You have to be a little more 'butch' when desoldering multi legged chips. My two favorite methods are a propane blow torch on low (seriously) on the back of the board, move the tip of the flame evenly but quickly across the back of the board from the components while keeping a steady pressure pulling the chip away from the other side. You'll feel it start to get loose and some point, a quick head count to 2 or 3 and a few more quick passses of the torch and the chip should let go pretty smoothly. I would practice this on junk boards though (I did)
Also using an iron to apply a thick block of solder to each leg quickly and then afterwards reheating all the blobs at once to get the whole thing lose for removal. You'll NEVER desolder those multi legs with a low temp settings, cause you have to get the solder on EVERY leg molten at the same time. You take your chances with what dies from over heating. You could use thin pieces of cut silicon (like a cooking mat) and a small block of aluminum on expensive or sensitive chips to guard the main body of the chip from heat. The silicion insulates without burning or transfering heat and the aluminum sucks up the heat the chip would be getting.

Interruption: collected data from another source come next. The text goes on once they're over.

(** * The todo store of [src/App.tsx]

    A shallow embedding of the state logic of the [App] component: the three
    [useState] cells ([count], [todos], [inputValue]), the four callbacks
    ([increment], [addTodo], [toggleTodo], [deleteTodo]), the two
    [useMemo] views ([expensiveTodoComputation], [completedTodosCount]), the
    [TodoItem] component with the calls its buttons make, and the [onKeyDown]
    handler of the text input.

    Conventions.
    - A JavaScript string is its sequence of UTF-16 code units ([list N]).
    - [count] and [id] are JavaScript numbers that only ever hold integers
      ([0], [c + 1], [Date.now()]); they are modelled by [Z], exact below
      [2^53].
    - [Date.now()] is an input of the environment: the reading is a parameter
      of [addTodo].
    - An array has an identity besides its contents.  The [todos] cell keeps
      both: [todos] is the contents, [todosRef] the identity of the array
      object, and [nextRef] the next identity that an allocation hands out.
      [useMemo] compares identities ([Object.is]), not contents. *)

From Stdlib Require Import String Ascii.
From Stdlib Require Import ZArith NArith List Bool Lia.
Import Corelib.Init.Datatypes.
Import ListNotations.
Open Scope Z_scope.

(** ** Strings and [String.prototype.trim] *)

Module JsString.

Definition t := list N.

(** Code units removed by [trim]: ECMAScript WhiteSpace (TAB, VT, FF, SP,
    NBSP, ZWNBSP and the Unicode category Zs) and LineTerminator (LF, CR,
    LS, PS).  All of them are single code units of the BMP. *)
Definition isWhiteSpace (c : N) : bool :=
  ((9 <=? c) && (c <=? 13) ||
   (c =? 32) || (c =? 160) || (c =? 5760) ||
   ((8192 <=? c) && (c <=? 8202)) ||
   (c =? 8232) || (c =? 8233) || (c =? 8239) || (c =? 8287) ||
   (c =? 12288) || (c =? 65279))%N.

Fixpoint trimStart (s : t) : t :=
  match s with
  | [] => []
  | c :: s' => if isWhiteSpace c then trimStart s' else s
  end.

Definition trimEnd (s : t) : t := rev (trimStart (rev s)).

Definition trim (s : t) : t := trimEnd (trimStart s).

(** Truthiness of a string: only the empty string is falsy. *)
Definition truthy (s : t) : bool :=
  match s with [] => false | _ :: _ => true end.

Fixpoint of_string (s : String.string) : t :=
  match s with
  | String.EmptyString => []
  | String.String a s' => N_of_ascii a :: of_string s'
  end.

End JsString.

Definition jsstring : Type := JsString.t.
Definition js (s : String.string) : jsstring := JsString.of_string s.
Arguments js s%_string.

(** ** Data model *)

Record Todo := mkTodo {
  id : Z;
  text : jsstring;
  completed : bool
}.

Record AppState := mkState {
  count : Z;
  todos : list Todo;
  todosRef : nat;
  nextRef : nat;
  inputValue : jsstring
}.

(** [useState(0)], [useState<Todo[]>([])], [useState('')]. *)
Definition initialState : AppState :=
  mkState 0 [] 0%nat 1%nat [].

(** [setTodos(prev => f prev)] where [f] builds a new array: the cell takes
    the new contents and the identity of the array just allocated. *)
Definition setTodos (f : list Todo -> list Todo) (st : AppState) : AppState :=
  mkState (count st) (f (todos st)) (nextRef st) (S (nextRef st))
          (inputValue st).

Definition setCount (f : Z -> Z) (st : AppState) : AppState :=
  mkState (f (count st)) (todos st) (todosRef st) (nextRef st)
          (inputValue st).

Definition setInputValue (s : jsstring) (st : AppState) : AppState :=
  mkState (count st) (todos st) (todosRef st) (nextRef st) s.

(** ** The callbacks *)

(** [setCount(c => c + 1)] *)
Definition increment (st : AppState) : AppState :=
  setCount (fun c => c + 1) st.

(** [if (inputValue.trim()) { newTodo = {id: Date.now(), text: inputValue,
    completed: false}; setTodos(prev => [...prev, newTodo]);
    setInputValue('') }] *)
Definition addTodo (now : Z) (st : AppState) : AppState :=
  if JsString.truthy (JsString.trim (inputValue st)) then
    let newTodo := mkTodo now (inputValue st) false in
    setInputValue [] (setTodos (fun prev => prev ++ [newTodo]) st)
  else st.
Lemma dashes_shaped s : forall b, shaped b (dashes b s) = true.
Proof.
  induction s as [|a s IH]; intros b; simpl; [reflexivity|].
  destruct (is_slug_char a) eqn:Ha; simpl.
  - rewrite Ha. apply IH.
  - destruct b; [apply IH|]. simpl. apply IH.
Qed.

Lemma shaped_weaken t : shaped true t = true -> shaped false t = true.
Proof.
  destruct t as [|a t]; simpl; [trivial|].
  destruct (is_slug_char a); [trivial|]. rewrite andb_false_r. discriminate.
Qed.

Lemma shaped_strip_start t : shaped true t = true -> strip_start t = t.
Proof.
  destruct t as [|a t]; simpl; [trivial|].
  destruct (is_slug_char a) eqn:Ha.
  - now rewrite (slug_char_no_dash a Ha).
  - rewrite andb_false_r. discriminate.
Qed.

Lemma strip_start_shaped t : shaped false t = true -> shaped true (strip_start t) = true.
Proof.
  destruct t as [|a t]; simpl; [trivial|].
  destruct (is_slug_char a) eqn:Ha.
  - rewrite (slug_char_no_dash a Ha). simpl. now rewrite Ha.
  - intros H. apply andb_prop in H as [H Ht]. apply andb_prop in H as [Hd _].
    rewrite Hd. now rewrite shaped_strip_start.
Qed.

Lemma strip_end_shaped t : forall b, shaped b t = true -> shaped b (strip_end t) = true.
Proof.
  induction t as [|a t IH]; intros b; simpl; [trivial|].
  destruct (is_slug_char a) eqn:Ha.
  - intros H. pose proof (IH false H) as IH'.
    destruct (strip_end t) as [|c r]; simpl.
    + rewrite (slug_char_no_dash a Ha). simpl. now rewrite Ha.
    + rewrite Ha. exact IH'.
  - intros H. apply andb_prop in H as [H Ht]. apply andb_prop in H as [Hd Hb].
    pose proof (IH true Ht) as IH'.
    destruct (strip_end t) as [|c r]; simpl.
    + now rewrite Hd.
    + rewrite Ha, Hd, Hb. exact IH'.
Qed.

Lemma strip_end_clean t : ends_clean (strip_end t) = true.
Proof.
  induction t as [|a t IH]; simpl; [reflexivity|].
  destruct (strip_end t) as [|c r]; simpl.
  - destruct (is_dash a) eqn:Hd; simpl; [reflexivity | now rewrite Hd].
  - exact IH.
Qed.

Lemma ends_clean_strip t : ends_clean t = true -> strip_end t = t.
Proof.
  induction t as [|a t IH]; simpl; [trivial|].
  destruct t as [|c r].
  - simpl. intros H. apply negb_true_iff in H. now rewrite H.
  - intros H. rewrite (IH H). reflexivity.
Qed.
(** * poke-llm: the turn-decision pipeline of [src/agent/llm_player.py]

    A shallow embedding of the decision pipeline of the LLM player (row
    encoding, heuristic score, JSON extraction, decision validation,
    fallback chain and order emission) together with the properties the
    specification states about it.

    Conventions of the embedding.
    - A Python [int] is a [Z]; a Python [float] is an IEEE-754 binary64
      value, a [spec_float] used at precision 53 and maximal exponent 1024,
      with round-to-nearest-even arithmetic.
    - A Python [str] is a [string] holding its UTF-8 encoding; a lone
      surrogate, which [json.loads] decodes from an unpaired escape, is held
      in the three bytes of its code point.
    - The console and the trace file encode UTF-8: a text with a surrogate
      is refused with [UnicodeEncodeError].
    - An operation that can raise returns a [result]: [Ok v] or [Raise e].
    - Code that writes to the console or to the trace file is a computation
      over a [World]; the battle object lives in that world. *)

From Stdlib Require Import ZArith List String Ascii Bool Lia.
From Stdlib Require Import Floats.SpecFloat.
Import ListNotations.

Local Open Scope string_scope.
Local Open Scope list_scope.
Local Open Scope Z_scope.

(** ** Python runtime: exceptions *)

Module Py.

(** The exception classes the pipeline meets, each with its message. *)
Inductive exn : Type :=
| ValueError (msg : string)
| RuntimeError (msg : string)
| OverflowError (msg : string)
| TypeError (msg : string)
| ZeroDivisionError (msg : string)
| IndexError (msg : string)
| KeyError (msg : string)
| ClientError (msg : string)
| UnicodeEncodeError (msg : string).

(** [str(e)] *)
Definition exn_str (e : exn) : string :=
  match e with
  | ValueError m | RuntimeError m | OverflowError m | TypeError m
  | ZeroDivisionError m | IndexError m | ClientError m
  | UnicodeEncodeError m => m
  | KeyError m => ("'" ++ m ++ "'")%string
  end.

Inductive result (A : Type) : Type :=
| Ok (v : A)
| Raise (e : exn).

Arguments Ok {A} v.
Arguments Raise {A} e.

Definition bind {A B} (m : result A) (k : A -> result B) : result B :=
  match m with
  | Ok v => k v
  | Raise e => Raise e
  end.

(** [try: m except Exception: d] *)
Definition try_except {A} (m : result A) (d : A) : A :=
  match m with
  | Ok v => v
  | Raise _ => d
  end.

End Py.

Import Py.

Declare Scope py_scope.
Delimit Scope py_scope with py.
Notation "x <- m ;; k" := (Py.bind m (fun x => k))
  (at level 61, m at next level, right associativity) : py_scope.
Local Open Scope py_scope.

(** ** Python runtime: binary64 floats *)

Module PyFloat.

Definition prec : Z := 53.
Definition emax : Z := 1024.

Definition float : Type := spec_float.

Definition mul : float -> float -> float := SFmul prec emax.
Definition div : float -> float -> float := SFdiv prec emax.
Definition ltb : float -> float -> bool := SFltb.
Definition leb : float -> float -> bool := SFleb.
Definition eqb : float -> float -> bool := SFeqb.

(** The nearest binary64 value of an integer, ties to even. *)
Definition of_Z (n : Z) : float := binary_normalize prec emax n 0 false.

Definition zero : float := S754_zero false.
Definition one : float := Eval vm_compute in of_Z 1.
Definition one_and_half : float := Eval vm_compute in div (of_Z 3) (of_Z 2).
Definition hundred : float := Eval vm_compute in of_Z 100.

Definition is_nan (f : float) : bool :=
  match f with
  | S754_nan => true
  | _ => false
  end.

(** [float(n)] for an [int] [n], as the interpreter converts the left
    operand of [n * x] and [n / x]: integers beyond the binary64 range
    raise [OverflowError]. *)
Definition of_int (n : Z) : result float :=
  match of_Z n with
  | S754_infinity _ => Raise (OverflowError "int too large to convert to float")
  | f => Ok f
  end.

(** [bool(x)]: a float is falsy exactly when it equals zero. *)
Definition truthy (f : float) : bool := negb (eqb f zero).

(** [x or d] *)
Definition or_else (x d : float) : float := if truthy x then x else d.

(** The builtin [min(a, b)] and [max(a, b)]: the first argument is kept
    unless the second is strictly smaller (resp. larger). *)
Definition min2 (a b : float) : float := if ltb b a then b else a.
Definition max2 (a b : float) : float := if ltb a b then b else a.

(** [a / b] on two [int]s: the correctly rounded quotient. *)
Definition int_true_div (a b : Z) : result float :=
  if b =? 0 then Raise (ZeroDivisionError "division by zero")
  else
    let sa := a <? 0 in
    let sb := b <? 0 in
    if a =? 0 then Ok (S754_zero (xorb sa sb))
    else
      match div (S754_finite sa (Z.to_pos (Z.abs a)) 0)
                (S754_finite sb (Z.to_pos (Z.abs b)) 0) with
      | S754_infinity _ =>
          Raise (OverflowError "integer division result too large for a float")
      | f => Ok f
      end.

The actual best method is a high airflow temperature controlled hot air rework tool, which is like at he torch method but much more controlled. You really want high heat but for a short period of time. Things like the connectors will act like heatsinks, and so will larger IC's so it's high heat for controlled periods of time that's the real trick. If the legs aren't crimped and you're going after surface mount components I've also heard of people using a toaster oven to heat the entire board and just wait till the parts drop off. The important part is once the part is free is getting it out of the heat, too long in the heat can damage it, but basically if you don't melt the package itself it should be okay. Using a propane torch I often 'blow' surface mount parts off boards with the torch flame even on quick passes. I don't test every bit I get, but they're usually cool to the touch when I pick them up right afterwards. Watch out for via's under chips as it'll let the torch heat go right through the board to the chip.